On the other hand, the spatial codec starts with a seed mask that covers the full domain sparsely, but uniformly. Achieving something similar motivates selecting the gradient direction that is furthest from any of the known ones. Even though this strategy can be expected to lead to lower accuracy, and therefore to less compressible residuals in the first few iterations, later iterations might benefit from the more uniform coverage of the overall (spherical) domain.

Table 3 presents the effect of these two selection strategies on final file sizes. The results are from the first scan, without strong motion. Overall, greedily selecting the furthest gradient vector gives slightly smaller overall file sizes. Therefore, this is the strategy that we followed in all other experiments.

5 Conclusion

In this work, we introduced a PDE-based lossless image compression codec that explicitly exploits both the spatial and the q-space structure in diffusion MRI. To our knowledge, it is the first codec that has been tailored to this type of data. We demonstrated a clear improvement over PDE-based codecs that treat each volume separately, and over other established baselines including GZIP and spatial codecs from the JPEG family.

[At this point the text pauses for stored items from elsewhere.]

Lemma insert_ne_default k (v : option Version) (f : string → option Version) : k ≠ "" → (<[k := v]> f) "" = f "".
Proof. intros. by apply fn_lookup_insert_ne. Qed.

(** Writing the entry of the peer, and the default one if [b]. *)
Lemma peer_written_step m peer p d i t t2 t' e (b : bool) l :
  created_file p d i m t t2 → valid p → peer_name peer ≠ "" →
  fc_path (content e) = p → parent_inode e = d →
  b = true ∨ is_Some (tbl_get (i, "") (file_table_of t2)) →
  wrote (put_files (let f := tbl_insert (i, peer_name peer) e (file_table_of t2) in
                    if b then tbl_insert (i, "") e f else f) (cache_of t2)) l t2 t' →
  (b = true → p ∈ l) →
  cache_ok m (cache_of t') (global_of t') ∧
  same_but p (cache_of t) (cache_of t') ∧
  (∀ k', seen (cache_of t') p k' =
     (if b then <["" := Some (version e)]> (<[peer_name peer := Some (version e)]> (seen (cache_of t) p))
      else <[peer_name peer := Some (version e)]> (seen (cache_of t) p)) k') ∧
  (∀ q k', valid q → is_marked (cache_of t') q k' ↔ is_marked (cache_of t) q k') ∧
  dirty (tables t') = marks l (dirty (tables t)) ∧
  (∀ q, valid q → seen (cache_of t') q "" ≠ seen (cache_of t) q "" → q ∈ l).
Proof.
  intros Hcf Hp Hk He1 He2 Hb [W1 W2 W3] Hl. set (k := peer_name peer) in *.
  assert (file_written p i t (cache_of t')) as [F1 F2 F3].
  { apply (write_view _ d _ m _ t2); [done|done|by rewrite W1| |by rewrite W1].
    intros j k' Hj. rewrite W1. simpl. destruct b; rewrite !get_insert_ne by congruence; done. }
  assert (∀ k', seen (cache_of t') p k' =
     (if b then <["" := Some (version e)]> (<[k := Some (version e)]> (seen (cache_of t) p))
      else <[k := Some (version e)]> (seen (cache_of t) p)) k') as Hseen.
  { intros k'. rewrite F1, W1. unfold k. etrans; [by apply peer_written_view|].
    assert (∀ k', iview (cache_of t2) i k' = seen (cache_of t) p k') as E
      by (intros; symmetry; by eapply created_seen).
    destruct b; unfold insert, fn_insert; repeat case_decide; done. }
  rewrite W2, W3, (created_dirty _ _ (cf_created _ _ _ _ _ _ Hcf)). split_and!.
  - rewrite W1. eapply peer_written_ok; try done; apply Hcf.
  - done.
  - done.
  - intros q k' Hq. rewrite <- (created_marks _ _ _ _ _ _ _ _ Hcf) by done. unfold is_marked. by rewrite W1.
  - done.
  - intros q Hq Hne. destruct (decide (q = p)) as [->|Hqp]; [|by rewrite F2 in Hne].
    rewrite Hseen in Hne. destruct b; [by apply Hl|]. by rewrite insert_ne_default in Hne.
Qed.

(** Nothing was written. *)
Lemma created_step m p d i t t2 :
  created_file p d i m t t2 → valid p →
  cache_ok m (cache_of t2) (global_of t2) ∧
  (∀ q k', valid q → seen (cache_of t2) q k' = seen (cache_of t) q k') ∧
  (∀ q k', valid q → is_marked (cache_of t2) q k' ↔ is_marked (cache_of t) q k') ∧
  dirty (tables t2) = dirty (tables t).
Proof.
  intros Hcf Hp. split_and!; [apply Hcf| | |apply created_dirty, Hcf].
  - intros q k' Hq.
    assert (file_written p i t (cache_of t2)) as [F1 F2 F3] by (by eapply write_view).
    destruct (decide (q = p)) as [->|Hne]; [|by apply F2]. rewrite F1. symmetry. by eapply created_seen.
  - intros q k' Hq. by eapply created_marks.
Qed.

Section notifications.
Context (m : nat) (peer : Peer) (Hk : peer_name peer ≠ "").
Let k := peer_name peer.
Let do_update := do_update arena arena_root roots blob_dir now hash_order.
Example update_marks_dirty_witness :
  ∃ c, get_dirty (dirty (db w_added)) foobar = Some c ∧ 0 < c.
Proof.
  apply (update_marks_dirty arena_a 2 roots0.2 "/blobs" (mkUnixTime 9) id (λ _, reflexivity _)
    roots_a 0 peer1 notification1 w_init w_added wf1 (w_init_ok (inodes_needed notification1 + 0) ltac:(by vm_compute))
    dirty_inv_empty ltac:(by vm_compute) added1); [by vm_compute|].
  by vm_compute.
Defined.

(** The peer had [foo/bar], and lists another file only. *)
Definition listed_files : list (Path * Version) := [(mkPath "foo/baz", version1)].
Definition w_listed : World := (run_updates peer1 (catchup_notifications arena_a listed_files 8) w_added).2.

Lemma listed1 : sfor (catchup_notifications arena_a listed_files 8)
  (update arena_a 2 roots0.2 "/blobs" (mkUnixTime 9) id peer1) w_added = (Ok tt, w_listed).
Proof. unfold w_listed, run_updates. apply pair_of. by vm_compute. Qed.

Example catchup_synchronises_witness :
  (∀ q v, valid q → seen 2 (cache_at w_listed) q "peer1" = Some v ↔ (q, v) ∈ listed_files) ∧
  seen 2 (cache_at w_added) foobar "peer1" = Some version1 ∧
  seen 2 (cache_at w_listed) foobar "" = None.
Proof.
  split; [|split; by vm_compute].
  apply (catchup_synchronises arena_a 2 roots0.2 "/blobs" (mkUnixTime 9) id (λ _, reflexivity _)
    roots_a 0 peer1 listed_files 8 w_added w_listed); [done| | |apply added_ok; by vm_compute|exact listed1].
  - apply NoDup_singleton.
  - apply Forall_singleton. by vm_compute.
Defined.
(* ===== verification/GlobalCache.v ===== *)
(** * The global cache

    [crate/realize-storage/src/global/cache.rs]: [UnrealCacheBlocking] presents
    the caches of the arenas as one tree.  The global database keeps the
    directories that lead to the arenas, and an entry for the root of each
    arena at the path that is the arena's name; below a root, the arena's own
    cache answers.  An inode tells which cache to ask, through the ranges of the
    inode allocator.

    [tree_at] is the shape of the global directories: the inode of each tells
    its path.  [unreal_ok] is the invariant of the whole: every registered
    arena hangs at its path, every cache is well formed, and no arena's path
    leads through another arena. *)
From stdpp Require Import gmap.
From S2P Require Import Prelude Range RangeSet Redb Path Types Db Dirty InodeAllocator Blob Dirs ArenaCache CacheInv CacheSpec.
Local Open Scope N_scope.
Local Open Scope realize_scope.

Section model.
Context {R : Redb} {B : Bimap}.

(** ** State *)

(** An [ArenaCache]: its identity, and the state it works on but for the global
    database and the disk, which all share. *)
Record CacheOf : Type := {
  ac_arena : Arena;
  ac_arena_root : Inode;
  ac_blob_dir : string;
  ac_db : Tables;
  ac_watch : N;
  ac_history : N;
}.

Definition in_world (c : CacheOf) (g : GlobalTables) (files : Fs) : World :=
  {| db := ac_db c; w_ext := {| fs := files; global := g |};
     watch_tx := ac_watch c; history_tx := ac_history c |}.
Definition from_world (c : CacheOf) (w : World) : CacheOf :=
  {| ac_arena := ac_arena c; ac_arena_root := ac_arena_root c; ac_blob_dir := ac_blob_dir c;
     ac_db := db w; ac_watch := watch_tx w; ac_history := history_tx w |}.

(** [ArenaCache::new] *)
Definition ArenaCache_new (arena : Arena) (allocator : bimap) (blob_dir : string) (w : World)
  : sresult CacheOf :=
  result_map (λ arena_root,
    {| ac_arena := arena; ac_arena_root := arena_root; ac_blob_dir := blob_dir;
       ac_db := db w; ac_watch := watch_tx w; ac_history := history_tx w |})
    (ok_or (UnknownArena arena) (InodeAllocator.arena_root allocator arena)).

(** [UnrealCacheBlocking], with the tables of its database and the disk *)
Record UnrealCacheBlocking : Type := {
  u_db : GlobalTables;
  u_fs : Fs;
  allocator : bimap;
  arena_caches : gmap Arena CacheOf;
}.

Definition ROOT_DIR : Inode := InodeAllocator.ROOT_INODE.

(** [UnrealCacheBlocking::new] *)
Definition unreal_new (g : GlobalTables) (files : Fs) (roots : bimap) : UnrealCacheBlocking :=
  {| u_db := g; u_fs := files; allocator := roots; arena_caches := ∅ |}.

(** The errors of [register], [anyhow::Error] in the code. *)
Inductive RegisterError : Type :=
| StorageErr (e : StorageError)
| PathErr (e : PathError)
| Incompatible (arena existing : Arena).

(** ** Reading *)

Definition arenas (u : UnrealCacheBlocking) : list Arena := (map_to_list (arena_caches u)).*1.

Definition arena_root_of (u : UnrealCacheBlocking) (arena : Arena) : sresult Inode :=
  ok_or (UnknownArena arena) (InodeAllocator.arena_root (allocator u) arena).

Definition arena_cache (u : UnrealCacheBlocking) (arena : Arena) : sresult CacheOf :=
  ok_or NotFound (arena_caches u !! arena).

(** The first half of [arena_cache_for_inode]: the arena an inode belongs to. *)
Definition arena_of_inode (u : UnrealCacheBlocking) (inode : Inode) : sresult Arena :=
  result_bind (InodeAllocator.arena_for_inode (allocator u) (u_db u) inode) (ok_or NotFound).

Definition arena_cache_for_inode (u : UnrealCacheBlocking) (inode : Inode) : sresult CacheOf :=
  result_bind (arena_of_inode u inode) (arena_cache u).

(** What both kinds of directories answer, by the owner of the inode. *)
Definition dispatch {A} (u : UnrealCacheBlocking) (inode : Inode)
  (here : table (N * string) DirTableEntry → sresult A) (there : CacheOf → sresult A) : sresult A :=
  result_bind (InodeAllocator.arena_for_inode (allocator u) (u_db u) inode) (λ a,
    match a with
    | Some arena => result_bind (arena_cache u arena) there
    | None => here (directory_table (u_db u))
    end).

Definition dir_table (c : CacheOf) : table (N * string) DirTableEntry :=
  cache_directory_table (cache (ac_db c)).

Definition lookup (u : UnrealCacheBlocking) (parent_inode : Inode) (name : string)
  : sresult ReadDirEntry :=
  dispatch u parent_inode (λ t, do_lookup t parent_inode name)
    (λ c, do_lookup (dir_table c) parent_inode name).

Definition lookup_path (u : UnrealCacheBlocking) (arena : Arena) (path : Path)
  : sresult (Inode * InodeAssignment) :=
  result_bind (arena_cache u arena) (λ c,
    do_lookup_path (dir_table c) (ac_arena_root c) (Some path)).

Definition dir_mtime (u : UnrealCacheBlocking) (inode : Inode) : sresult UnixTime :=
  dispatch u inode (λ t, do_dir_mtime t inode ROOT_DIR)
    (λ c, do_dir_mtime (dir_table c) inode (ac_arena_root c)).

Definition readdir (u : UnrealCacheBlocking) (inode : Inode) : sresult (list (string * ReadDirEntry)) :=
  dispatch u inode (λ t, Ok (do_readdir t inode)) (λ c, Ok (do_readdir (dir_table c) inode)).

Definition file_metadata (u : UnrealCacheBlocking) (inode : Inode) : sresult FileMetadata :=
  result_bind (arena_cache_for_inode u inode) (λ c, do_file_metadata (cache (ac_db c)) inode).

Definition file_availability (u : UnrealCacheBlocking) (inode : Inode) : sresult FileAvailability :=
  result_bind (arena_cache_for_inode u inode) (λ c,
    do_file_availability (cache (ac_db c)) inode (ac_arena c)).

Definition peer_progress (u : UnrealCacheBlocking) (peer : Peer) (arena : Arena)
  : sresult (option Progress) :=
  result_map (λ c, do_peer_progress (cache (ac_db c)) peer) (arena_cache u arena).

Definition unreal_local_availability (u : UnrealCacheBlocking) (inode : Inode)
  : sresult LocalAvailability :=
  result_bind (arena_cache_for_inode u inode) (λ c, cache_local_availability (ac_db c) inode).

(** ** Writing *)

Context (now : UnixTime).
Context (hash_order : list (string * FileTableEntry) → list (string * FileTableEntry)).

(** An operation of the cache of an arena, on the state they share. *)
Definition on_cache {A} (arena : Arena) (op : CacheOf → WorldM A)
  : StateM UnrealCacheBlocking StorageError A := λ u,
  match arena_cache u arena with
  | Err e => (Err e, u)
  | Ok c =>
      let '(r, w) := op c (in_world c (u_db u) (u_fs u)) in
      (r, {| u_db := global (w_ext w); u_fs := fs (w_ext w); allocator := allocator u;
             arena_caches := <[arena := from_world c w]> (arena_caches u) |})
  end.

Definition unreal_update (peer : Peer) (n : Notification) : StateM UnrealCacheBlocking StorageError () := λ u,
  on_cache (notification_arena n) (λ c,
    update (ac_arena c) (ac_arena_root c) (allocator u) (ac_blob_dir c) now hash_order peer n) u.

Definition unreal_open_file (inode : Inode) : StateM UnrealCacheBlocking StorageError Blob := λ u,
  match arena_of_inode u inode with
  | Err e => (Err e, u)
  | Ok arena => on_cache arena (λ c, open_file (ac_blob_dir c) now inode) u
  end.

(** [add_arena_root]: one transaction on the global database *)
Definition add_arena_root (arena : Arena) (arena_root : Inode)
  : StateM GlobalTables RegisterError () := λ g,
  match Path.parse (arena_name arena) with
  | Err e => (Err (PathErr e), g)
  | Ok arena_path =>
      match do_lookup_path (directory_table g) ROOT_DIR (Some arena_path) with
      | Ok _ => (Ok (), g)
      | Err _ =>
          let body :=
            let* parent_inode := do_mkdirs directory_table set_directory_table
                                   InodeAllocator.allocate_global_inode now
                                   ROOT_DIR (Path.parent arena_path) in
            smodify (λ g, set_directory_table (add_dir_entry now parent_inode arena_root
              (Path.name arena_path) ADirectory (directory_table g)) g) in
          match body g with
          | (Ok _, g') => (Ok (), g')
          | (Err e, _) => (Err (StorageErr e), g)
          end
      end
  end.

Definition is_path_prefix (prefix arena : string) : bool :=
  match Str.strip_prefix prefix arena with
  | Some rest => Str.starts_with rest "/"
  | None => false
  end.

Definition check_arena_compatibility (arena existing : Arena) : result RegisterError () :=
  if is_path_prefix (arena_name arena) (arena_name existing)
     || is_path_prefix (arena_name existing) (arena_name arena)
  then Err (Incompatible arena existing)
  else Ok ().

(** The loop of [register]. *)
Fixpoint check_all (arena : Arena) (l : list Arena) : result RegisterError () :=
  match l with
  | [] => Ok ()
  | existing :: l => result_bind (check_arena_compatibility arena existing) (λ _, check_all arena l)
  end.

Definition register (c : CacheOf) : StateM UnrealCacheBlocking RegisterError () := λ u,
  let arena := ac_arena c in
  match InodeAllocator.arena_root (allocator u) arena with
  | None => (Err (StorageErr (UnknownArena arena)), u)
  | Some arena_root =>
      match check_all arena (arenas u) with
      | Err e => (Err e, u)
      | Ok _ =>
          match add_arena_root arena arena_root (u_db u) with
          | (Err e, g) =>
              (Err e, {| u_db := g; u_fs := u_fs u; allocator := allocator u; arena_caches := arena_caches u |})
          | (Ok _, g) =>
              (Ok (), {| u_db := g; u_fs := u_fs u; allocator := allocator u;
                         arena_caches := <[arena := c]> (arena_caches u) |})
          end
      end
  end.

(** [UnrealCacheAsync::with_db] *)
Definition with_db (g : GlobalTables) (files : Fs) (roots : bimap) (caches : list CacheOf)
  : result RegisterError () * UnrealCacheBlocking :=
  sfor caches register (unreal_new g files roots).
End model.

(** ** Names of arenas as paths *)

Definition arena_path (a : Arena) : Path := mkPath (arena_name a).
Abbreviation acomps a := (comps (arena_path a)).

Lemma arena_path_inj a b : acomps a = acomps b → a = b.
Proof. intros [= E]%comps_inj. by apply arena_name_inj. Qed.

Lemma is_path_prefix_spec a b :
  is_path_prefix (arena_name a) (arena_name b) = true ↔ ∃ w ws, acomps b = acomps a ++ w :: ws.
Proof.
  unfold is_path_prefix. split.
  - destruct (Str.strip_prefix _ _) as [rest|] eqn:E; [|done]. intros [t ->]%starts_with_cons.
    apply strip_prefix_Some in E. unfold comps. simpl. rewrite E, split_app.
    destruct (Str.split "/" t) as [|w ws] eqn:Es; [by apply split_not_nil in Es|]. by exists w, ws.
  - intros (w & ws & E). pose proof (as_str_join (arena_path b)) as Hb. rewrite E in Hb.
    rewrite join_app in Hb by (apply comps_not_nil || done). rewrite <- as_str_join in Hb. simpl in Hb.
    rewrite Hb, (proj2 (strip_prefix_Some _ _ (String "/" (Str.join "/" (w :: ws))))) by done.
    apply starts_with_cons. by eexists.
Qed.

(** Neither path leads through the other. *)
Definition compatible (a b : Arena) : Prop :=
  ∀ w ws, acomps b ≠ acomps a ++ w :: ws ∧ acomps a ≠ acomps b ++ w :: ws.

Lemma compatible_sym a b : compatible a b → compatible b a.
Proof. intros H w ws. destruct (H w ws). done. Qed.

Lemma check_compatible a b :
  check_arena_compatibility a b = Ok () ∧ compatible a b ∨
  check_arena_compatibility a b = Err (Incompatible a b) ∧ ¬ compatible a b.
Proof.
  unfold check_arena_compatibility.
  destruct (is_path_prefix (arena_name a) (arena_name b)) eqn:E1; simpl.
  { right. split; [done|]. apply is_path_prefix_spec in E1 as (w & ws & E). intros H. by destruct (H w ws). }
  destruct (is_path_prefix (arena_name b) (arena_name a)) eqn:E2.
  { right. split; [done|]. apply is_path_prefix_spec in E2 as (w & ws & E). intros H. by destruct (H w ws). }
  left. split; [done|]. intros w ws. split; intros E.
  - apply not_true_iff_false in E1. apply E1, is_path_prefix_spec. by exists w, ws.
  - apply not_true_iff_false in E2. apply E2, is_path_prefix_spec. by exists w, ws.
Qed.

Lemma check_all_spec a l :
  (check_all a l = Ok () ∧ Forall (compatible a) l) ∨
  (∃ b, check_all a l = Err (Incompatible a b) ∧ b ∈ l ∧ ¬ compatible a b).
Proof.
  induction l as [|b l IH]; [by left|]. simpl.
  destruct (check_compatible a b) as [[-> Hb]|[-> Hb]]; simpl.
  - destruct IH as [[-> H]|(b' & -> & Hin & H)]; [left|right; exists b'].
    + split; [done|]. by constructor.
    + split; [done|]. split; [by right|done].
  - right. exists b. split; [done|]. split; [left|done].
Qed.

(** ** The global directories *)

Section tree.
Context {R : Redb} `{!RedbLaws R}.
Abbreviation DirTable := (table (N * string) DirTableEntry).
Implicit Types (t : DirTable) (label : gmap Inode (list string)) (i p : Inode) (cs : list string).

(** [label] tells the path of every directory of the tree; all entries are
    directories. *)
Record tree_at t label : Prop := {
  ta_root : label !! ROOT_DIR = Some [];
  ta_at : ∀ i cs, label !! i = Some cs →
    Forall good_component cs ∧ resolve ROOT_DIR t cs = Ok (i, ADirectory);
  ta_entry : ∀ p n e, tbl_get (p, n) t = Some (Regular e) →
    good_component n ∧ assignment e = ADirectory ∧
    ∃ cs, label !! p = Some cs ∧ label !! rd_inode e = Some (cs ++ [n]);
  ta_dot : ∀ p n m, tbl_get (p, n) t = Some (Dot m) → n = ".";
}.

Lemma entry_get t label p n e :
  tree_at t label → good_component n →
  get_dir_entry t p n = Some e ↔ tbl_get (p, n) t = Some (Regular e).
Proof.
  intros Ht Hn. unfold get_dir_entry. destruct (tbl_get (p, n) t) as [[e'|m]|] eqn:E; simpl.
  - split; intros [= ->]; done.
  - apply (ta_dot _ _ Ht) in E. subst. by destruct Hn as (_ & ? & _).
  - done.
Qed.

We evaluated several variants of our codec, and found that q-space predictions with linear homogeneous diffusion permitted the highest compression rates among them. With our proposed method for accelerated computation, it could also be applied at a very reasonable computational cost. We further demonstrated the importance of including motion correction, and propose an efficient implementation that is based on affine image transformations via a common reference. Finally, we found that the order of coding the diffusion-weighted volumes had a relatively minor effect, but that a greedy strategy that strives to cover the sphere as uniformly as possible provides a small benefit.

In the future, one might attempt to replace the switching between image space and q-space inpainting with a PDE that jointly operates on the product space. However, this is likely to substantially increase the computational effort, and introduces the issue of properly balancing image space and q-space diffusion. Similarly, employing nonlinear PDEs for q-space predictions might further increase compression rates, but is likely to cause a high computational cost.